Das Ergebnis der Urabstimmung sei »überwältigend«, sagte Streikleiter Michael Pilz zu dem Votum. Die Belegschaft werde sich »nicht ihre Tarifverträge wegnehmen lassen«, betonte der Erste Bevollmächtigte der örtlichen IG Metall. Mehr als 90 Prozent der rund 1000 Gewerkschaftsmitglieder hatten sich laut IG Metall an der Abstimmung beteiligt. Insgesamt arbeiten etwa 1500 Beschäftigte in dem Hanauer Unternehmen, das den Ausstieg aus dem Flächentarif damit begründete, die entsprechenden Löhne nicht mehr zahlen zu können. Mit einem »Angebot« hatte das Management in der vergangenen Woche noch Öl ins Feuer gegossen. Demnach sollte die Belegschaft im Gegenzug für eine befristete Beschäftigungsgarantie bis 2011 auf jegliche Tariferhöhung verzichten und ohne Lohnausgleich 40 Stunden pro Woche arbeiten. Allein die Verlängerung der Arbeitszeiten würde jeden Beschäftigten mehr als 5000 Euro kosten, rechnete der IG-Metall-Vertrauenskörperleiter Thorsten Viel in einem Flugblatt vor. »Wenn wir hier nachgeben würden, wäre das der Supergau«, kommentierte die Betriebsratsvorsitzende Conny Gramm.

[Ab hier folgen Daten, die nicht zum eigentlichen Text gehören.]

(** * A shallow embedding of celtic_knots' [CKnot::CreateThread]

    Source: src/cknot.cpp, src/cknot.hpp, src/spline.hpp, src/saver.cpp.

    Modelling conventions.
    - [vec2] has integer coordinates.  Stroke endpoints and junction
      positions are in input units.  A stroke midpoint [a + (b - a) / 2] is
      stored doubled, as [a + b], and an emitted thread point in quarter
      units, so every equality, lexicographic and angular comparison the
      code performs on doubles is performed exactly here (all of them are
      invariant under a positive scaling of both sides).
    - [Junction*] pointers are [Ptr]s handed out by an allocator [alloc]:
      the k-th [new Junction] returns [alloc k].  Pointer equality is
      equality of [Ptr]s and [p->field] is a lookup in the heap.
    - [std::set<Node>] is a list kept sorted by [Node::operator<], whose key
      is (midpoint, direction); [std::map<vec2, Junction*>] an association
      list.
    - A failed [assert] is the error [AssertFailed]; the unbounded loops are
      run with fuel, and running out of it is the separate error [OutOfFuel].
    - Cross-type tangents [vec2(cos t, sin t) * |normal| * 1.3] are kept
      symbolic ([TRot]); the other tangents are exact vectors times a
      decimal factor ([TScale]). *)

From Stdlib Require Import ZArith NArith QArith Qabs Qround Lqa List Bool Lia Sorting Permutation.
Import ListNotations.

Open Scope Z_scope.

(** ** Geometry primitives (struct vec2) *)

Record vec2 := V2 { vx : Z; vy : Z }.

Definition vadd (u v : vec2) : vec2 := V2 (vx u + vx v) (vy u + vy v).
Definition vsub (u v : vec2) : vec2 := V2 (vx u - vx v) (vy u - vy v).
Definition vscale (c : Z) (u : vec2) : vec2 := V2 (c * vx u) (c * vy u).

IG-Metall-Bezirksleiter Armin Schild nannte die Auseinandersetzung am Mittwoch einen »Symbolkonflikt«. Entsprechend groß ist die Solidarität anderer Belegschaften. Tatsächlich kann die VAC zwar als besonders spektakulärer, aber keineswegs einmaliger Fall betrachtet werden. Das belegen die Zahlen des Wirtschafts- und Sozialwissenschaftlichen Instituts (WSI) in der gewerkschaftsnahen Hans-Böckler-Stiftung, denen zufolge der Anteil tarifgebundener Beschäftigter in Westdeutschland zwischen 1998 und 2006 von 76 auf 65 Prozent zurückgegangen ist. Im Osten wird nur noch wenig mehr als jeder zweite Lohnabhängige von einem Tarifvertrag erfaßt.

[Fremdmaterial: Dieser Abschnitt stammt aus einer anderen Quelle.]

Lemma rendered_Some label shown : toString label = Some shown → rendered label = shown.
Proof. unfold rendered. by intros ->. Qed.

(** *** A record is one line *)

Lemma has_newline_append a b : has_newline (a +:+ b) = has_newline a || has_newline b.
Proof.
  induction a as [|x a IH]; [done|]. rewrite append_cons. simpl.
  by rewrite IH, orb_assoc.
Qed.

Lemma has_newline_digit x : has_newline (String (pretty_N_char x) EmptyString) = false.
Proof. unfold pretty_N_char. by repeat case_match. Qed.

Lemma has_newline_pretty_N_go x s :
  has_newline s = false → has_newline (pretty_N_go x s) = false.
Proof.
  revert s. induction (N.lt_wf_0 x) as [x _ IH]; intros s Hs.
  destruct (decide (x = 0)%N) as [->|Hx]; [by rewrite pretty_N_go_0|].
  rewrite pretty_N_go_step by lia. apply IH.
  - apply N.div_lt; lia.
  - change (String ?c s) with (String c EmptyString +:+ s).
    by rewrite has_newline_append, has_newline_digit, Hs.
Qed.

Lemma has_newline_pretty_N (x : N) : has_newline (pretty x) = false.
Proof.
  unfold pretty, pretty_N. case_decide; [done|]. by apply has_newline_pretty_N_go.
Qed.

Lemma has_newline_pretty_Z (n : Z) : has_newline (pretty n) = false.
Proof.
  unfold pretty, pretty_Z. destruct n as [|p|p]; [done|..].
  - apply has_newline_pretty_N.
  - rewrite has_newline_append. simpl. apply has_newline_pretty_N.
Qed.

Lemma has_newline_escape_char c : has_newline (escape_char c) = false.
Proof. by destruct c as [[] [] [] [] [] [] [] []]. Qed.

Lemma has_newline_escape s : has_newline (escape s) = false.
Proof.
  induction s as [|c s IH]; [done|]. simpl.
  by rewrite has_newline_append, has_newline_escape_char, IH.
Qed.

Lemma has_newline_quote s : has_newline (quote s) = false.
Proof.
  unfold quote. by rewrite !has_newline_append, has_newline_escape.
Qed.

Lemma has_newline_join sep l :
  has_newline sep = false → Forall (fun s => has_newline s = false) l →
  has_newline (Js.join sep l) = false.
Proof.
  intros Hsep. unfold Js.join. induction 1 as [|s l Hs Hl IH]; [done|].
  destruct l as [|s' l]; [done|].
  change (String.concat sep (s :: s' :: l)) with (s +:+ sep +:+ String.concat sep (s' :: l)).
  by rewrite !has_newline_append, Hs, Hsep, IH.
Qed.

Schild forderte die VAC-Spitze zum sofortigen Wiedereintritt in die Tarifbindung und zur »Sicherung der berechtigten tariflichen Ansprüche der Beschäftigten« auf. An dieser Bedingung für weitere Gespräche waren die Verhandlungen zuletzt am Dienstag vergangener Woche gescheitert.